Utilizing phase change materials for proton exchange membrane fuel cell cooling: A review

Abstract

The effective cooling of proton exchange membrane (PEM) fuel cells is essential for their optimal performance and durability. Excessive heat production during operation can result in performance decline, material deterioration, and diminished system efficiency. A viable option to address the thermal problems of PEM fuel cells is the implementation of phase change materials (PCMs), which may absorb and release thermal energy during phase transitions, hence offering a more efficient and reliable cooling mechanism.
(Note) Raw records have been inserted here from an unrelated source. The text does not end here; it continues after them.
(** * graphlite/query.py: edge patterns and lazy composable queries

    A shallow embedding of the two classes of [graphlite/query.py], the edge
    pattern [V] and the [Query] object, together with the few pieces of the
    Python run time they rely on (the exceptions raised by sequence
    concatenation and attribute lookup, [str.join], [itertools.islice]). *)

From Stdlib Require Import ZArith List Ascii String Bool Lia DecimalString.
Import ListNotations.
Open Scope string_scope.
Open Scope list_scope.
Open Scope Z_scope.

(** ** Python values and exceptions *)

(** The exceptions the modelled code can raise.  [BackendError] stands for
    whatever [cursor.execute] raises. *)
Inductive exn : Type :=
| TypeError
| AttributeError
| ValueError
| IndexError
| BackendError.

Inductive result (A : Type) : Type :=
| Ok (a : A)
| Raise (e : exn).
Arguments Ok {A} a.
Arguments Raise {A} e.

Definition bind {A B} (r : result A) (k : A -> result B) : result B :=
  match r with
  | Ok a => k a
  | Raise e => Raise e
  end.

Definition fmap {A B} (f : A -> B) (r : result A) : result B :=
  bind r (fun a => Ok (f a)).

Notation "x <- c1 ;; c2" := (bind c1 (fun x => c2))
  (at level 61, c1 at next level, right associativity).

Notation "' pat <- c1 ;; c2" := (bind c1 (fun x => match x with pat => c2 end))
  (at level 61, pat pattern, c1 at next level, right associativity).

(** Node identifiers, relation names and SQL parameters: [None], an integer
    or a string. *)
Inductive atom : Type :=
| ANone
| AInt (z : Z)
| AStr (s : string).

(** Python's [==] on these values: values of different types differ. *)
Definition atom_eqb (a b : atom) : bool :=
  match a, b with
  | ANone, ANone => true
  | AInt x, AInt y => Z.eqb x y
  | AStr s, AStr t => String.eqb s t
  | _, _ => false
  end.

(** [x is None] *)
Definition is_None (a : atom) : bool :=
  match a with
  | ANone => true
  | _ => false
  end.

(** A Python sequence is a tuple or a list; the two do not concatenate. *)
Inductive pyseq (A : Type) : Type :=
| PTuple (l : list A)
| PList (l : list A).
Arguments PTuple {A} l.
Arguments PList {A} l.

Definition items {A} (s : pyseq A) : list A :=
  match s with
  | PTuple l => l
  | PList l => l
  end.

Definition is_tuple {A} (s : pyseq A) : bool :=
  match s with
  | PTuple _ => true
  | PList _ => false
  end.

(** [s + t]: "can only concatenate list (not tuple) to list" and conversely. *)
Definition seq_add {A} (s t : pyseq A) : result (pyseq A) :=
  match s, t with
  | PTuple l, PTuple m => Ok (PTuple (l ++ m))
  | PList l, PList m => Ok (PList (l ++ m))
  | _, _ => Raise TypeError
  end.

(** ['\n'.join(seq)] *)
Definition newline : string := String (Ascii.ascii_of_nat 10) EmptyString.

Definition join (s : pyseq string) : string := String.concat newline (items s).

(** ** class V *)

Record V : Type := mkV { src : atom; rel : atom; dst : atom }.

Definition slots : list string := ["src"; "rel"; "dst"].

(** [V.__getattr__]: reached only for a name the instance does not have.  A
    slot name would index the tuple [__slots__] with a string; any other
    name is stored as the relation, and the edge itself is returned. *)
Definition V_getattr (self : V) (attr : string) : result V :=
  if existsb (String.eqb attr) slots then Raise TypeError
  else Ok (mkV (src self) (AStr attr) (dst self)).

(** [V.__call__(self, dst)] *)
Definition V_call (self : V) (d : atom) : V := mkV (src self) (rel self) d.

(** Everything a comparison or an index can be handed: [None], an integer, a
    string, a tuple or a list, a pattern, a slice, a range. *)
Inductive value : Type :=
| VAtom (a : atom)
| VSeq (s : pyseq atom)
| VEdge (e : V)
| VSlice (start stop step : value)
| VRange (start stop step : Z).

(** [V.__eq__] *)
Definition V_eq (self : V) (other : value) : bool :=
  match other with
  | VEdge o =>
      atom_eqb (src self) (src o) &&
      atom_eqb (rel self) (rel o) &&
      atom_eqb (dst self) (dst o)
  | _ => false
  end.

(** [V.__hash__]: the interpreter's [hash] applied to the tuple of the three
    fields. *)
Definition V_hash (py_hash : value -> Z) (self : V) : Z :=
  py_hash (VSeq (PTuple [src self; rel self; dst self])).

(** ** The statement builder, [graphlite.sql]

    The module is outside this file; [Query] uses four of its functions, each
    returning a statement and the tuple of its parameters. *)
Record StatementBuilder : Type := {
  forwards_relation : atom -> atom -> string * list atom;
  inverse_relation : atom -> atom -> string * list atom;
  compound_fw_query : atom -> string -> string * list atom;
  compound_iv_query : atom -> atom -> string -> string * list atom
}.

(** ** The backend session

    [db.cursor()] followed by [cursor.execute(statement, params)] either
    raises or gives the rows, each a sequence of columns.  The session
    answers a statement with a fixed sequence of rows; each execution is
    recorded in a log. *)
Record Session : Type := {
  execute : string -> list atom -> result (list (list atom))
}.

Inductive event : Type :=
| Executed (statement : string) (params : list atom).

(** ** itertools.islice *)

Definition maxsize : Z := 2 ^ 63 - 1.

(** [Py_ssize_t] arithmetic: a sum that leaves the range of a signed 64-bit
    integer wraps around. *)
Definition wrap (z : Z) : Z := (z + 2 ^ 63) mod 2 ^ 64 - 2 ^ 63.

(** An argument of [islice] is [None] or an integer between [lo] and
    [sys.maxsize]; anything else is a [ValueError]. *)
Definition islice_arg (lo : Z) (v : value) : result (option Z) :=
  match v with
  | VAtom ANone => Ok None
  | VAtom (AInt z) =>
      if (lo <=? z) && (z <=? maxsize) then Ok (Some z)
      else Raise ValueError
  | _ => Raise ValueError
  end.

(** The fields of an [islice] object, each a [Py_ssize_t]: the index of the
    next element to yield, the stop ([-1] when there is none) and the
    step. *)
Record islice_t : Type := {
  i_next : Z;
  i_stop : Z;
  i_step : Z
}.

Definition islice_new (start stop step : value) : result islice_t :=
  a <- islice_arg 0 start ;;
  b <- islice_arg 0 stop ;;
  c <- islice_arg 1 step ;;
  Ok {| i_next := match a with Some z => z | None => 0 end;
        i_stop := match b with Some z => z | None => -1 end;
        i_step := match c with Some z => z | None => 1 end |}.

(** [stop != -1 && cnt >= stop] *)
Definition stopped (stop cnt : Z) : bool :=
  negb (stop =? -1) && (stop <=? cnt).

(** The index of the next element after one has been yielded:
    [next += step], and when the sum wrapped around or went past the stop,
    [next = stop]. *)
Definition advance (stop next step : Z) : Z :=
  let next' := wrap (next + step) in
  if (next' <? next) || (negb (stop =? -1) && (stop <? next')) then stop
  else next'.

(** The elements an [islice] object yields when it is drained.  [source] is
    what the underlying iterator yields, an exception ending it; [cnt] counts
    the elements taken from it and [next] is the index of the next element to
    yield.  Elements before [next] are taken and dropped; the iterator is
    not touched once [stop] is reached.  ([cnt] is left unbounded: it would
    take 2^63 elements for it to wrap.) *)
Fixpoint islice_run {A} (source : list (result A)) (cnt next stop step : Z)
  : result (list A) :=
  if cnt <? next then
    match source with
    | [] => Ok []
    | Raise e :: _ => Raise e
    | Ok _ :: rest => islice_run rest (cnt + 1) next stop step
    end
  else if stopped stop cnt then Ok []
  else
    match source with
    | [] => Ok []
    | Raise e :: _ => Raise e
    | Ok x :: rest =>
        fmap (cons x) (islice_run rest (cnt + 1) (advance stop next step) stop step)
    end.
This review paper provides a comprehensive examination of the function of phase change materials in the cooling of proton exchange membrane fuel cells. It investigates the thermal characteristics of diverse PCMs, encompassing their melting points, thermal conductivity, and latent heat, while assessing their incorporation into proton exchange membrane (PEM) fuel cell systems. The research examines several cooling solutions, including PCM‐embedded heat exchangers, PCM‐based cooling plates, and the integration of PCM with traditional liquid cooling systems. Additionally, issues related to PCM applications, such as the increase in thermal conductivity, cycle stability, and cost‐effectiveness, are thoroughly examined. The analysis finishes with a discourse on prospective research avenues and the potential for enhancing PCM‐based cooling solutions to augment the efficiency and sustainability of PEM fuel cells across diverse applications.